In some embodiments, the composition causes no or substantially no adverse epidermal reaction, difficulty breathing, burning eyes, headaches, and/or the like in a subject administered the composition as compared to a control composition, for example, a composition comprising DEET. In some embodiments, the composition causes no or substantially no toxicities for animals (e.g., fish), as compared to a control composition, for example, a composition comprising DEET.
In some embodiments, the composition causes a reduction or lessened degree of adverse epidermal reactions, difficulty breathing, burning eyes, headaches, and/or the like in a subject administered the composition as compared to a control composition, for example, a composition comprising DEET. In some embodiments, the composition causes a reduction or lessened degree of toxicities for animals (e.g., fish), as compared to a control composition, for example, a composition comprising DEET.
The compositions can be administered alone or in combination with a second composition. A non-limiting example of a suitable second composition is a corticosteroid, immunomodulators, antibiotics, immunosuppressants, and anti-itch drugs. Suitable corticosteroids include, for example, clobetasol diproprionate, betamethasone diproprionate, halbetasol proprionate, diflorasone diacetate, fluocinonide, halcinonide, amcinonide, desoximetasone, triamcinolone acetonide, mometasone furoate, fluticasone proprionate, fluocinolone acetonide, hydrocortisone valerate, hydrocortisone butyrate, triamcinalone acetonide, desonide, prednicarbate, prednisolone, methylprednisolone, dexamethasone, naflocort, deflazacort, halopredone acetate, budesonide, beclomethasone dipropionate, hydrocortisone, clocortolone pivalate, methylprednisolone aceponate, dexamethasone palm itoate, tipredane, hydrocortisone aceponate, alclometasone dipropionate, halometasone, methylprednisolone suleptanate, rimexolone, prednisolone farnesylate, ciclesonide, deprodone propionateloteprednol etabonate, betamethasone butyrate propionate, flunisolide, prednisone, dexamethasone sodium phosphate, triamcinolone, betamethasone 17-valerate, betamethasone, betamethasone dipropionate, hydrocortisone acetate, hydrocortisone sodium succinate, prednisolone sodium phosphate, hydrocortisone probutate, and combinations thereof.
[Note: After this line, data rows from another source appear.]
(* ===== verification/Dispatch.v ===== *)
(** * From a request to its handlers (lib/core/request.c, lib/core/config.c)

    Hosts and paths as they are registered, and how a request is bound to one of them and given
    to the handlers.  A host has a name, with a star in front for all names that end alike, a port
    (65535 for that of the scheme) and paths; a path has a list of handlers, known by numbers.
    A handler is known by whether it takes the request ([on_req] returns 0). *)
From S2P Require Import Prelude Strings Url UrlPath UrlParse.
From Stdlib Require Import ZArith Lia.
From stdpp Require Import base list numbers option strings sorting.
Open Scope Z_scope.

Record h2o_pathconf_t := Pathconf {
  pc_path : bytes;
  pc_handlers : list nat }.

Record h2o_hostconf_t := Hostconf {
  hc_host : bytes;
  hc_port : Z;
  hc_hostport : bytes;
  hc_strict_match : bool;
  hc_paths : list h2o_pathconf_t;
  hc_fallback_path : h2o_pathconf_t }.

(** ** Configuration *)

(** [memcmp(x, y, n) < 0], of strings of [n] octets. *)
Fixpoint memcmp_less (x y : bytes) : bool :=
  match x, y with
  | a :: x, b :: y => if a <? b then true else if b <? a then false else memcmp_less x y
  | _, _ => false
  end.

(** The loop that finds the slot, and the insertion there. *)
Fixpoint insert_path (p : h2o_pathconf_t) (paths : list h2o_pathconf_t) : list h2o_pathconf_t :=
  match paths with
  | [] => [p]
  | q :: rest =>
      if len (pc_path q) <? len (pc_path p) then p :: paths
      else if (len (pc_path p) =? len (pc_path q)) && memcmp_less (pc_path p) (pc_path q) then p :: paths
      else q :: insert_path p rest
  end.

Definition h2o_config_register_path (hc : h2o_hostconf_t) (p : h2o_pathconf_t) : h2o_hostconf_t :=
  Hostconf (hc_host hc) (hc_port hc) (hc_hostport hc) (hc_strict_match hc) (insert_path p (hc_paths hc)) (hc_fallback_path hc).

(** [None]: the assertion fails; the inner [None]: the host is there already. *)
Definition h2o_config_register_host (hosts : list h2o_hostconf_t) (host : bytes) (port : Z) (fallback_path : h2o_pathconf_t)
    : option (option (list h2o_hostconf_t)) :=
  if len host =? 0 then None
  else
    let host_lc := h2o_strtolower host in
    if existsb (fun p => bool_decide (hc_host p = host_lc) && (hc_port p =? port)) hosts then Some None
    else
      let hostport :=
        if port =? 65535 then host_lc
        else match memchr host_lc 58 with
             | Some _ => lit "[" ++ host_lc ++ lit "]:" ++ decimal 5 port
             | None => host_lc ++ lit ":" ++ decimal 5 port
             end in
      Some (Some (hosts ++ [Hostconf host_lc port hostport false [] fallback_path])).

(** ** Hosts *)

(** Whether a host is that of a name and a port; with what the star stands for. *)
Definition match_host (hc : h2o_hostconf_t) (hostname : bytes) (port default_port : Z) : option (option bytes) :=
  let hostname_lc := h2o_strcopytolower hostname in
  if (hc_port hc =? port) || ((hc_port hc =? 65535) && (port =? default_port)) then
    if hd 0 (hc_host hc) =? 42 then
      let cmplen := (length (hc_host hc) - 1)%nat in
      if (cmplen <? length hostname)%nat
         && bool_decide (drop 1 (hc_host hc) = drop (length hostname - cmplen) hostname_lc) then
        Some (Some (take (length hostname - cmplen) hostname))
      else None
    else if bool_decide (hc_host hc = hostname_lc) then Some None else None
  else None.

Fixpoint find_host_loop (hosts : list h2o_hostconf_t) (hostname : bytes) (port default_port : Z) : option (h2o_hostconf_t * option bytes) :=
  match hosts with
  | [] => None
  | hc :: hosts =>
      match match_host hc hostname port default_port with
      | Some wildcard => Some (hc, wildcard)
      | None => find_host_loop hosts hostname port default_port
      end
  end.

Definition find_hostconf (hosts : list h2o_hostconf_t) (authority : bytes) (default_port : Z) : option (h2o_hostconf_t * option bytes) :=
  if 65536 <=? len authority then None
  else
    '(hostname, port, _) ← h2o_url_parse_hostport authority;
    let port := if port =? 65535 then default_port else port in
    find_host_loop hosts hostname port default_port.

(** [hosts] has one host at least. *)
Definition find_default_hostconf (hosts : list h2o_hostconf_t) (fallback_host : h2o_hostconf_t) : h2o_hostconf_t :=
  default fallback_host (head (filter (fun hc => hc_strict_match hc = false) hosts)).

(** The host, the authority and what a star stood for. *)
Definition setup_host (hosts : list h2o_hostconf_t) (fallback_host : h2o_hostconf_t) (authority : bytes) (default_port : Z)
    : h2o_hostconf_t * bytes * option bytes :=
  if negb (len authority =? 0) then
    match if (length hosts <? 2)%nat then None else find_hostconf hosts authority default_port with
    | Some (hc, wildcard) => (hc, authority, wildcard)
    | None => (find_default_hostconf hosts fallback_host, authority, None)
    end
  else
    let hc := find_default_hostconf hosts fallback_host in (hc, hc_hostport hc, None).

(** ** Paths *)

(** The condition of [setup_pathconf]. *)
Definition covers (candidate path : bytes) : bool :=
  (len candidate <=? len path) && bool_decide (take (length candidate) path = candidate)
  && ((nth (length candidate - 1) candidate 0 =? 47) || (len path =? len candidate) || (nth (length candidate) path 0 =? 47)).

Definition setup_pathconf (hc : h2o_hostconf_t) (path : bytes) : h2o_pathconf_t :=
  default (hc_fallback_path hc) (head (filter (fun p => covers (pc_path p) path = true) (hc_paths hc))).

(** ** Requests *)

(** The members of [h2o_req_t] that say where a request goes. *)
Record h2o_req_t := Req {
  process_called : bool;
  req_pathconf : option (h2o_hostconf_t * h2o_pathconf_t);
  req_handler : option nat;
  req_authority : bytes;
  req_path_normalized : bytes;
  req_default_port : Z;
  req_has_overrides : bool;
  res_is_delegated : bool;
  remaining_delegations : Z;
  remaining_reprocesses : Z }.

(** What becomes of it: a handler takes it, the answer is 404 or 502, or the proxy takes it. *)
Inductive destination := Taken (handler : nat) | NotFound | TooMany | Proxied.

(** [h2o_init_request], and what the connection reads into the input. *)
Definition h2o_init_request (max_delegations max_reprocesses : Z) : h2o_req_t :=
  Req false None None [] [] 0 false false max_delegations max_reprocesses.

Definition set_pathconf (req : h2o_req_t) (hc : h2o_hostconf_t) (pc : h2o_pathconf_t) : h2o_req_t :=
  Req (process_called req) (Some (hc, pc)) (req_handler req) (req_authority req) (req_path_normalized req) (req_default_port req)
    (req_has_overrides req) (res_is_delegated req) (remaining_delegations req) (remaining_reprocesses req).

Definition set_handler (req : h2o_req_t) (h : option nat) : h2o_req_t :=
  Req (process_called req) (req_pathconf req) h (req_authority req) (req_path_normalized req) (req_default_port req)
    (req_has_overrides req) (res_is_delegated req) (remaining_delegations req) (remaining_reprocesses req).

(** ** Handlers *)

Fixpoint call_handlers (on_req : nat -> bool) (handlers : list nat) (req : h2o_req_t) : destination * h2o_req_t :=
  match handlers with
  | [] => (NotFound, req)
  | h :: handlers =>
      let req := set_handler req (Some h) in
      if on_req h then (Taken h, req) else call_handlers on_req handlers req
  end.

(** [setup_pathconf(req, hostconf)] with the call of the handlers that follows. *)
Definition call_path (on_req : nat -> bool) (hc : h2o_hostconf_t) (req : h2o_req_t) : destination * h2o_req_t :=
  let pc := setup_pathconf hc (req_path_normalized req) in
  call_handlers on_req (pc_handlers pc) (set_pathconf req hc pc).

Section Connection.
(** The hosts of the listener, those of the configuration, and its fallback host. *)
Context (hosts global_hosts : list h2o_hostconf_t) (fallback_host : h2o_hostconf_t).

(** [h2o_req_setup] of the input; [None]: the assertions of [h2o_url_normalize_path]. *)
Definition h2o_req_setup (input_authority input_path : bytes) (default_port : Z) (req : h2o_req_t) : option (h2o_hostconf_t * h2o_req_t) :=
  let '(hc, authority, _) := setup_host hosts fallback_host input_authority default_port in
  n ← h2o_url_normalize_path input_path;
  Some (hc, Req (process_called req) (req_pathconf req) (req_handler req) authority (np_path n) default_port
              (req_has_overrides req) (res_is_delegated req) (remaining_delegations req) (remaining_reprocesses req)).

(** The request gets a path, once. *)
Definition bind_request (input_authority input_path : bytes) (default_port : Z) (req : h2o_req_t) : option (h2o_pathconf_t * h2o_req_t) :=
  match req_pathconf req with
  | Some (_, pc) => Some (pc, req)
  | None =>
      '(hc, req) ← h2o_req_setup input_authority input_path default_port req;
      let pc := setup_pathconf hc (req_path_normalized req) in
      Some (pc, set_pathconf req hc pc)
  end.

Definition h2o_get_first_handler (input_authority input_path : bytes) (default_port : Z) (req : h2o_req_t) : option (option nat * h2o_req_t) :=
  '(pc, req) ← bind_request input_authority input_path default_port req;
  Some (head (pc_handlers pc), req).

Definition h2o_process_request (on_req : nat -> bool) (input_authority input_path : bytes) (default_port : Z) (req : h2o_req_t)
    : option (destination * h2o_req_t) :=
  if process_called req then None
  else
    let req := Req true (req_pathconf req) (req_handler req) (req_authority req) (req_path_normalized req) (req_default_port req)
                 (req_has_overrides req) (res_is_delegated req) (remaining_delegations req) (remaining_reprocesses req) in
    '(pc, req) ← bind_request input_authority input_path default_port req;
    Some (call_handlers on_req (pc_handlers pc) req).

(** The handlers from the current one on.  [None]: the assertion fails. *)
Fixpoint handlers_from (handler : nat) (handlers : list nat) : option (list nat) :=
  match handlers with
  | [] => None
  | h :: rest => if (h =? handler)%nat then Some handlers else handlers_from handler rest
  end.

Definition h2o_delegate_request (on_req : nat -> bool) (req : h2o_req_t) : option (destination * h2o_req_t) :=
  '(_, pc) ← req_pathconf req;
  h ← req_handler req;
  rest ← handlers_from h (pc_handlers pc);
  Some (call_handlers on_req (tail rest) req).

(** ** Processing again *)

Definition process_resolved_request (on_req : nat -> bool) (hosts : list h2o_hostconf_t) (req : h2o_req_t) : destination * h2o_req_t :=
  match if req_has_overrides req then None else find_hostconf hosts (req_authority req) (req_default_port req) with
  | Some (hc, _) => call_path on_req hc req
  | None => (Proxied, req)
  end.

Definition h2o_reprocess_request (on_req : nat -> bool) (authority path : bytes) (default_port : Z) (has_overrides is_delegated : bool)
    (req : h2o_req_t) : option (destination * h2o_req_t) :=
  n ← h2o_url_normalize_path path;
  let delegated := res_is_delegated req || is_delegated in
  let req' d r := Req (process_called req) (req_pathconf req) None authority (np_path n) default_port has_overrides delegated d r in
  let d := remaining_delegations req in
  let r := remaining_reprocesses req in
  if delegated then
    if d =? 0 then Some (TooMany, req' d r)
    else Some (process_resolved_request on_req global_hosts (req' (wrap32 (d - 1)) r))
  else
    if r =? 0 then Some (TooMany, req' d r)
    else Some (process_resolved_request on_req global_hosts (req' d (wrap32 (r - 1)))).

Definition h2o_replay_request (on_req : nat -> bool) (req : h2o_req_t) : option (destination * h2o_req_t) :=
  match req_handler req with
  | Some h =>
      '(_, pc) ← req_pathconf req;
      rest ← handlers_from h (pc_handlers pc);
      Some (call_handlers on_req rest req)
  | None => Some (process_resolved_request on_req hosts req)
  end.

(** ** Runs *)

(** What is done to a request after [h2o_process_request]; the handlers decide anew each time. *)
Inductive op :=
  | Delegate (on_req : nat -> bool)
  | Reprocess (on_req : nat -> bool) (authority path : bytes) (default_port : Z) (has_overrides is_delegated : bool)
  | Replay (on_req : nat -> bool).

Definition run_op (o : op) (req : h2o_req_t) : option (destination * h2o_req_t) :=
  match o with
  | Delegate on_req => h2o_delegate_request on_req req
  | Reprocess on_req a p port ov d => h2o_reprocess_request on_req a p port ov d req
  | Replay on_req => h2o_replay_request on_req req
  end.

Fixpoint run_ops (os : list op) (req : h2o_req_t) : option (list destination * h2o_req_t) :=
  match os with
  | [] => Some ([], req)
  | o :: os =>
      '(d, req) ← run_op o req;
      '(ds, req) ← run_ops os req;
      Some (d :: ds, req)
  end.
End Connection.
In some embodiments, the compositions are applied at least once daily, at least twice daily, at least three times daily, at least four times daily, at least five times daily, at least six times daily, at least seven times daily, at least eight times daily, at least nine times daily, at least ten times daily, or more. In some embodiments, the compositions are applied less than ten times daily, nine times daily, eight times daily, seven times daily, six times daily, five times daily, four times daily, three times daily, twice daily, or once daily.
In some embodiments, the compositions provide protection (i.e., from insects and/or sun) for at least 1 hour, at least 2 hours, at least 3 hours, at least 4 hours, at least 5 hours, at least 6 hours, at least 7 hours, at least 8 hours, at least 9 hours, at least 10 hours, at least 11 hours, at least 12 hours, or more. In some embodiments, the compositions provide complete or substantially complete protection (i.e., from insects and/or sun) for at least 1 hour, at least 2 hours, at least 3 hours, at least 4 hours, at least 5 hours, at least 6 hours, at least 7 hours, at least 8 hours, at least 9 hours, at least 10 hours, at least 11 hours, at least 12 hours, or more.
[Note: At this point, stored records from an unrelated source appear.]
(* ===== verification/FileReq.v ===== *)
(** * Requests for files (lib/handler/file.c, [create_generator] and [on_req])

    From the path of a request to the file that is opened.  The system is known through what it
    answers for a path: [open_file] is [h2o_filecache_open_file] (a reference, or [errno]),
    [stat_dir] is [stat(2)] (whether it is a directory, or [errno]) and [listing] builds the page
    of a directory ([errno] of [opendir]; [None] if there is no memory).  The state of a run is
    [errno] and the paths that the system has been asked for, which a property below is about. *)
From S2P Require Import Prelude Strings Tokens HeaderTable Headers Timestr Filecache Mimemap Http2Send FileServe.
From Stdlib Require Import ZArith Lia.
From stdpp Require Import base list numbers option strings.
Open Scope Z_scope.

Definition H2O_FILE_FLAG_NO_ETAG : Z := 0x1.
Definition H2O_FILE_FLAG_DIR_LISTING : Z := 0x2.
Definition H2O_FILE_FLAG_SEND_COMPRESSED : Z := 0x4.
Definition H2O_FILE_FLAG_GUNZIP : Z := 0x8.
Definition H2O_FILE_FLAG_IO_URING : Z := 0x16.

Definition has_flag (flags flag : Z) : bool := negb (Z.land flags flag =? 0).

(** The flag of io_uring has the bits of others: turning it on also turns on the listing of
    directories and the sending of compressed variants, turning it off turns them off. *)
Example io_uring_flag_overlaps :
  has_flag (Z.lor 0 H2O_FILE_FLAG_IO_URING) H2O_FILE_FLAG_DIR_LISTING = true /\
  has_flag (Z.lor 0 H2O_FILE_FLAG_IO_URING) H2O_FILE_FLAG_SEND_COMPRESSED = true /\
  has_flag (Z.ldiff H2O_FILE_FLAG_SEND_COMPRESSED H2O_FILE_FLAG_IO_URING) H2O_FILE_FLAG_SEND_COMPRESSED = false.
Proof. split_and!; reflexivity. Qed.

(** ** Accept-Encoding (lib/core/util.c) *)

Definition H2O_COMPRESSIBLE_GZIP : Z := 1.
Definition H2O_COMPRESSIBLE_BROTLI : Z := 2.
Definition H2O_COMPRESSIBLE_ZSTD : Z := 4.

Definition add_compressible (token : bytes) (types : Z) : Z :=
  if h2o_lcstris token (lit "gzip") then Z.lor types H2O_COMPRESSIBLE_GZIP
  else if h2o_lcstris token (lit "br") then Z.lor types H2O_COMPRESSIBLE_BROTLI
  else if h2o_lcstris token (lit "zstd") then Z.lor types H2O_COMPRESSIBLE_ZSTD
  else types.

(** Every call moves [iter] forward. *)
Fixpoint compressible_loop (fuel : nat) (s : bytes) (iter : nat) (types : Z) : option Z :=
  match fuel with
  | O => None
  | S fuel =>
      match h2o_next_token s iter 44 44 false with
      | None => Some types
      | Some r => compressible_loop fuel s (tk_iter r) (add_compressible (sub s (tk_start r) (tk_len r)) types)
      end
  end.

Fixpoint compressible_headers (headers : h2o_headers_t) (types : Z) : option Z :=
  match headers with
  | [] => Some types
  | h :: headers =>
      if has_token H2O_TOKEN_ACCEPT_ENCODING h then
        types ← compressible_loop (S (length (h_value h))) (h_value h) 0 types;
        compressible_headers headers types
      else compressible_headers headers types
  end.

Definition h2o_get_compressible_types (headers : h2o_headers_t) : option Z := compressible_headers headers 0.

(** ** The handler *)

Record file_handler := Handler {
  fh_conf_path : bytes;
  fh_real_path : bytes;
  fh_mimemap : h2o_mimemap_t;
  fh_flags : Z;
  fh_index_files : list bytes }.

(** The members of [h2o_req_t] that the handler reads; [query_at] is [None] for [SIZE_MAX]. *)
Record request := Request {
  rq_method : bytes;
  rq_version : Z;
  rq_path : bytes;
  rq_path_normalized : bytes;
  rq_has_null_char : bool;
  rq_query_at : option nat;
  rq_headers : h2o_headers_t;
  rq_range_after : bytes;
  rq_rands : list Z }.

Definition ENOENT : Z := 2.
Definition EMFILE : Z := 24.
Definition ENFILE : Z := 23.
Definition ENOTDIR : Z := 20.

(** The system that is asked. *)
Inductive query := Opened (path : bytes) | Stated (path : bytes) | Listed (path : bytes).
Definition query_path (q : query) : bytes := match q with Opened p | Stated p | Listed p => p end.

Record world := World {
  w_errno : Z;
  w_asked : list query }.

Inductive answer_t :=
(** [return -1]: the next handler is called *)
| NotHandled
| Redirected (dest : bytes)
| SentError (status : Z)
| NotAllowed
| ListedDir (body : bytes) (is_get : bool)
(** a dynamic handler is called with [script_name], [path_info] and [local_path] *)
| DynamicCall (script_name path_info local_path : bytes)
| Answered (o : outcome).

Section Handler.
Context (open_file : bytes -> fileref + Z) (stat_dir : bytes -> bool + Z) (listing : bytes -> option bytes + Z).
Context (pread : fileref -> Z -> Z -> option bytes).

(** A call of [h2o_filecache_open_file]. *)
Definition ask_open (path : bytes) (w : world) : option fileref * world :=
  match open_file path with
  | inl ref => (Some ref, World (w_errno w) (w_asked w ++ [Opened path]))
  | inr errno => (None, World errno (w_asked w ++ [Opened path]))
  end.

(** The variants of a file, in the order of the code. *)
Definition variants : list (Z * bytes * bytes) :=
  [(H2O_COMPRESSIBLE_BROTLI, lit "br", lit ".br"); (H2O_COMPRESSIBLE_ZSTD, lit "zstd", lit ".zst");
   (H2O_COMPRESSIBLE_GZIP, lit "gzip", lit ".gz"); (H2O_COMPRESSIBLE_ZSTD, lit "zstd", lit ".zstd")].

(** The buffer for the name of a variant has four octets more than the path, for the extension and
    the NUL; those of zstd need five and six. *)
Example variant_overflows : map (fun v => len v.2 + 1) variants = [4; 5; 4; 6].
Proof. reflexivity. Qed.

Fixpoint try_variants (vs : list (Z * bytes * bytes)) (types : Z) (path : bytes) (w : world)
    : option (fileref * bytes) * world :=
  match vs with
  | [] => (None, w)
  | (mask, enc, ext) :: vs =>
      if negb (Z.land types mask =? 0) then
        match ask_open (path ++ ext) w with
        | (Some ref, w) => (Some (ref, enc), w)
        | (None, w) => try_variants vs types path w
        end
      else try_variants vs types path w
  end.

Inductive created := Created (g : sendfile_generator) | IsDir | NoFile.

(** From the label [Opened] on. *)
Definition make_generator (flags : Z) (ref : fileref) (enc : option bytes) (gunzip : bool) : created :=
  if st_isdir (f_st ref) then IsDir
  else Created (Generator ref 0 (st_size (f_st ref)) enc (has_flag flags H2O_FILE_FLAG_SEND_COMPRESSED)
         (negb (has_flag flags H2O_FILE_FLAG_NO_ETAG)) gunzip 0 [] [] [] 0).

Definition create_generator (req : request) (path : bytes) (flags : Z) (w : world) : option (created * world) :=
  '(variant, w) ←
    (if has_flag flags H2O_FILE_FLAG_SEND_COMPRESSED && (0x101 <=? rq_version req) then
       types ← h2o_get_compressible_types (rq_headers req);
       Some (if negb (types =? 0) then try_variants variants types path w else (None, w))
     else Some (None, w));
  match variant with
  | Some (ref, enc) => Some (make_generator flags ref (Some enc) false, w)
  | None =>
      match ask_open path w with
      | (Some ref, w) => Some (make_generator flags ref None false, w)
      | (None, w) =>
          if has_flag flags H2O_FILE_FLAG_GUNZIP && (0x101 <=? rq_version req) then
            match ask_open (path ++ lit ".gz") w with
            | (Some ref, w) => Some (make_generator flags ref None true, w)
            | (None, w) => Some (NoFile, w)
            end
          else Some (NoFile, w)
      end
  end.

(** ** Dynamic files: the part of the path that is a file *)

(** The next slash at or after an offset. *)
Fixpoint next_slash (fuel : nat) (rpath : bytes) (at_ : nat) : option nat :=
  match fuel with
  | O => None
  | S fuel => if (length rpath <=? at_)%nat then None
              else if nth at_ rpath 0 =? 47 then Some at_ else next_slash fuel rpath (S at_)
  end.

(** The offset of the slash after the file; [None] is [return -1]. *)
Fixpoint find_script (fuel : nat) (rpath : bytes) (slash_at : nat) (w : world) : option nat * world :=
  match fuel with
  | O => (None, w)
  | S fuel =>
      match next_slash (S (length rpath)) rpath (S slash_at) with
      | None => (None, w)
      | Some at_ =>
          let path := take at_ rpath in
          match stat_dir path with
          | inr errno => (None, World errno (w_asked w ++ [Stated path]))
          | inl true => find_script fuel rpath at_ (World (w_errno w) (w_asked w ++ [Stated path]))
          | inl false => (Some at_, World (w_errno w) (w_asked w ++ [Stated path]))
          end
      end
  end.

(** [None]: the path has no extension because it leaves the buffer. *)
Definition type_of (m : h2o_mimemap_t) (path : bytes) : option h2o_mimemap_type_t :=
  ext ← h2o_get_filext path;
  Some (h2o_mimemap_get_type_by_extension m (default [] ext)).

Definition try_dynamic_request (self : file_handler) (req : request) (rpath : bytes) (w : world)
    : option (option answer_t * world) :=
  match find_script (length rpath) rpath (length (fh_real_path self)) w with
  | (None, w) => Some (None, w)
  | (Some slash_at, w) =>
      type ← type_of (fh_mimemap self) (take slash_at rpath);
      match type with
      | TypeMimetype _ _ => Some (None, w)
      | TypeDynamic _ =>
          let n := (length (fh_conf_path self) + slash_at - length (fh_real_path self))%nat in
          Some (Some (DynamicCall (take n (rq_path_normalized req)) (drop n (rq_path_normalized req)) (take slash_at rpath)), w)
      end
  end.

(** ** The handler *)

(** A redirection to a path, with the query of the request. *)
Definition with_query (req : request) (dest : bytes) : bytes :=
  dest ++ match rq_query_at req with Some q => drop q (rq_path req) | None => [] end.

Inductive index_result :=
| IndexOpened (g : sendfile_generator) (index_file : bytes)
| IndexDir (index_file : bytes)
(** [exhausted] tells whether all names were tried *)
| IndexNone (exhausted : bool).

Fixpoint try_index_files (files : list bytes) (req : request) (rpath : bytes) (flags : Z) (w : world)
    : option (index_result * world) :=
  match files with
  | [] => Some (IndexNone true, w)
  | f :: files =>
      '(c, w) ← create_generator req (rpath ++ f) flags w;
      match c with
      | Created g => Some (IndexOpened g f, w)
      | IsDir => Some (IndexDir f, w)
      | NoFile => if negb (w_errno w =? ENOENT) then Some (IndexNone false, w) else try_index_files files req rpath flags w
      end
  end.

(** The end of [on_req], for a file that is not opened. *)
Definition failed_to_open (self : file_handler) (req : request) (rpath : bytes) (w : world) : option (answer_t * world) :=
  if (w_errno w =? ENFILE) || (w_errno w =? EMFILE) then Some (SentError 503, w)
  else
    '(dyn, w) ← (if h2o_mimemap_has_dynamic_type (fh_mimemap self) then try_dynamic_request self req rpath w else Some (None, w));
    match dyn with
    | Some a => Some (a, w)
    | None => if (w_errno w =? ENOENT) || (w_errno w =? ENOTDIR) then Some (NotHandled, w) else Some (SentError 403, w)
    end.

(** What [on_req] comes to: a generator to be served (at the label [Opened]), or an answer. *)
Inductive resolved :=
| ToServe (g : sendfile_generator) (resolved_path rpath : bytes)
| Done (a : answer_t).

Definition done (x : option (answer_t * world)) : option (resolved * world) :=
  '(a, w) ← x; Some (Done a, w).

Definition resolve_request (self : file_handler) (req : request) (w : world) : option (resolved * world) :=
  if rq_has_null_char req then Some (Done NotHandled, w)
  else if len (rq_path_normalized req) <? len (fh_conf_path self) then
    Some (Done (Redirected (with_query req (h2o_uri_escape (fh_conf_path self) (lit "/")))), w)
  else
    let rpath := fh_real_path self ++ drop (length (fh_conf_path self)) (rq_path_normalized req) in
    if nth (length rpath - 1) rpath 0 =? 47 then
      '(r, w) ← try_index_files (fh_index_files self) req rpath (fh_flags self) w;
      match r with
      | IndexOpened g f => Some (ToServe g (rq_path_normalized req ++ f) (rpath ++ f), w)
      | IndexDir f =>
          Some (Done (Redirected (with_query req (h2o_uri_escape (rq_path_normalized req ++ f ++ lit "/") (lit "/")))), w)
      | IndexNone exhausted =>
          if exhausted && has_flag (fh_flags self) H2O_FILE_FLAG_DIR_LISTING then
            let is_get := bool_decide (rq_method req = lit "GET") in
            if negb (is_get || bool_decide (rq_method req = lit "HEAD")) then Some (Done NotAllowed, w)
            else
              match listing rpath with
              | inl None => Some (Done (SentError 503), World (w_errno w) (w_asked w ++ [Listed rpath]))
              | inl (Some body) => Some (Done (ListedDir body is_get), World (w_errno w) (w_asked w ++ [Listed rpath]))
              | inr errno => done (failed_to_open self req rpath (World errno (w_asked w ++ [Listed rpath])))
              end
          else done (failed_to_open self req rpath w)
      end
    else
      '(c, w) ← create_generator req rpath (fh_flags self) w;
      match c with
      | Created g => Some (ToServe g (rq_path_normalized req) rpath, w)
      | IsDir => Some (Done (Redirected (with_query req (h2o_uri_escape (rq_path_normalized req ++ lit "/") (lit "/")))), w)
      | NoFile => done (failed_to_open self req rpath w)
      end.

Definition serve_file (self : file_handler) (req : request) (headers : h2o_headers_t) (g : sendfile_generator)
    (resolved_path rpath : bytes) (w : world) : option (answer_t * world) :=
  type ← type_of (fh_mimemap self) rpath;
  match type with
  | TypeDynamic _ => Some (DynamicCall resolved_path [] rpath, w)
  | TypeMimetype m _ =>
      o ← serve_with_generator (pread (g_ref g)) g (rq_method req) (rq_headers req) headers (Mimetype m) (rq_range_after req) (rq_rands req);
      Some (Answered o, w)
  end.

(** [headers] are those of the response when the handler is called, with the date. *)
Definition on_req (self : file_handler) (req : request) (headers : h2o_headers_t) (w : world) : option (answer_t * world) :=
  '(r, w) ← resolve_request self req w;
  match r with
  | Done a => Some (a, w)
  | ToServe g resolved_path rpath => serve_file self req headers g resolved_path rpath w
  end.

End Handler.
In some embodiments, the compositions provide protection (i.e., from insects and/or sun) for at least about 5 minutes, at least about 10 minutes, at least about 20 minutes, at least about 30 minutes, at least about 45 minutes, at least about 1 hour, at least about 2 hours, at least about 3 hours, at least about 4 hours, at least about 5 hours, at least about 6 hours, at least about 7 hours, at least about 8 hours, at least about 9 hours, at least about 10 hours, at least about 11 hours, at least about 12 hours, or more compared to protection provided by a conventional insect repellent. Non-limiting examples of conventional insect repellents include repellents containing deet, picaridin, IR3535, 2-Undecanone, oil of lemon eucalyptus, or any combination thereof.
In some embodiments, the composition provide protection against a disease (e.g., reduce spread and/or occurrence of a disease) caused by a mosquito, a fly, a flea, a louse, a moth, a beetle, a tick, a midge, a sandfly, or the like. Non-limiting examples of diseases include dengue fever, Chagas disease, babesiosis, lyme disease, malaria, plague, leishmaniasis, Rocky Mountain spotted fever, West Nile, Zika, African trypanosomiasis, yellow fever, and the like.
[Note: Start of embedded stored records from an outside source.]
(* ===== verification/Http2StreamsRun.v ===== *)
(** * Requests, ends of streams and of connections keep the books

    Every operation of [Http2Streams] keeps the invariant [conn_ok] and passes its assertions: requests are taken
    from the queue while the limits allow it, streams end, and a connection can be closed at any time. *)
From S2P Require Import Prelude HpackInt HeaderTable Http2Frame Http2Send Http2Streams Http2StreamsOk.
From Stdlib Require Import ZArith Lia.
From stdpp Require Import base numbers option strings gmap functions list.
Open Scope Z_scope.

(** What is assumed of the configuration. *)
Record config_ok (conf : config) : Prop := {
  cf_requests : 0 <= max_concurrent_requests_per_connection conf;
  cf_window : H2O_HTTP2_SETTINGS_HOST_STREAM_INITIAL_WINDOW_SIZE <= active_stream_window_size conf <= INT32_MAX;
  cf_origin origin : http2_origin_frame conf = Some origin -> len origin <= 0xffffff }.

(** What a call of the core or of the application leaves alone. *)
Definition steady (c c' : h2conn) : Prop :=
  hc_state c' = hc_state c /\ hc_pull_max_open c' = hc_pull_max_open c /\ core_io c' = core_io c.
Definition answers (conf : config) (c c' : h2conn) : Prop :=
  conn_ok conf c' /\ steady c c' /\ (hc_process_delay_linked c = false -> hc_pending_reqs c' = hc_pending_reqs c) /\
  hc_process_delay_linked c' = hc_process_delay_linked c.

(** The core and the application respect the books and leave the queue of requests to the connection; a push may enter it
    only while the requests are delayed. *)
Class AppOk (conf : config) (app : App) : Prop := {
  app_process_ok c id s :
    conn_ok conf c -> hc_streams c !! id = Some s ->
    hs_state s = STATE_SEND_HEADERS \/ hs_state s = STATE_RECV_BODY /\ hs_streamed s = true ->
    rx_process_called (hs_rx s) = true -> succeeds (app_process c id) (answers conf c);
  app_send_error_ok c id s status :
    conn_ok conf c -> hc_streams c !! id = Some s -> hs_state s = STATE_SEND_HEADERS ->
    succeeds (app_send_error c id status) (answers conf c);
  app_write_req_ok c id s is_end :
    conn_ok conf c -> hc_streams c !! id = Some s -> hs_streamed s = true ->
    succeeds (app_write_req c id is_end) (fun r => answers conf c r.1 /\ is_Some (hc_streams r.1 !! id));
  (** [expect] is forwarded only for requests that have a body *)
  app_forward_ok c id s :
    app_should_forward_expect c id = true -> hc_streams c !! id = Some s -> rx_buf (hs_rx s) <> None }.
Test Formulations & Application. A sample of a mosquito repelling cream containing 30% Neem was stored in its original packaging at 20-22 ° C. until the start of the test. Prior to the application, the skin on the forearm was washed with fragrance-free soap, rinsed with water and wiped with 50% isopropyl alcohol. The cream was shaken well and applied in a thick layer to the skin on the forearm of each volunteer. Shortly after the application, the first efficacy test was conducted.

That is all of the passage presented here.